== Segment start ==

(** * kore cli: the incremental build of [src/cli.c]

    A shallow embedding of the build command of the kore command line
    tool ([cli_build] and the functions it calls) and the properties of
    its staleness tracking, asset embedding, compile loop and link step.

    The program is a sequence of system calls on one process.  It is
    modelled as a state-and-exit monad over a [world]: the part of the
    file system the build writes, the globals of [cli.c], and the trace
    of what the process printed and which system calls it made.
    [cli_fatal] prints one line and calls [exit(1)]; a computation that
    reaches it ends in [Died], with the world as it was at that point. *)

From Stdlib Require Import ZArith Ascii String List Lia DecimalString.
From stdpp Require Import base option list strings gmap.

Local Open Scope Z_scope.

(** ** C strings *)

Module CStr.

(** [s + i]: the string that starts [i] characters into [s]. *)
Fixpoint from (i : nat) (s : string) : string :=
  match i, s with
  | O, _ => s
  | S _, EmptyString => EmptyString
  | S i', String _ s' => from i' s'
  end.

(** The first [i] characters of [s]: what [s] reads as once [s[i]] has
    been overwritten with NUL. *)
Fixpoint upto (i : nat) (s : string) : string :=
  match i, s with
  | O, _ => EmptyString
  | S _, EmptyString => EmptyString
  | S i', String c s' => String c (upto i' s')
  end.

(** [strrchr(s, c)], as the offset of the match from [s]; [None] is the
    NULL pointer. *)
Fixpoint strrchr (s : string) (c : ascii) : option nat :=
  match s with
  | EmptyString => None
  | String a s' =>
      match strrchr s' c with
      | Some i => Some (S i)
      | None => if Ascii.eqb a c then Some O else None
      end
  end.

(** [isspace] in the "C" locale: space, and \t \n \v \f \r. *)
Definition isspace (c : ascii) : bool :=
  let n := N_of_ascii c in
  ((9 <=? n) && (n <=? 13) || (n =? 32))%N.

Fixpoint map (f : ascii → ascii) (s : string) : string :=
  match s with
  | EmptyString => EmptyString
  | String c s' => String (f c) (map f s')
  end.

Fixpoint mem (c : ascii) (s : string) : bool :=
  match s with
  | EmptyString => false
  | String a s' => Ascii.eqb a c || mem c s'
  end.

(** [!strcmp(a, b)] *)
Definition streq (a b : string) : bool := String.eqb a b.

End CStr.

== Segment end ==

▶ **ASSIGNED TASK**: Scan the records above for the word "Import". Show each line in which it appears.

▶ **ANSWER BOX**:
From Stdlib Require Import ZArith Ascii String List Lia DecimalString.
From stdpp Require Import base option list strings gmap.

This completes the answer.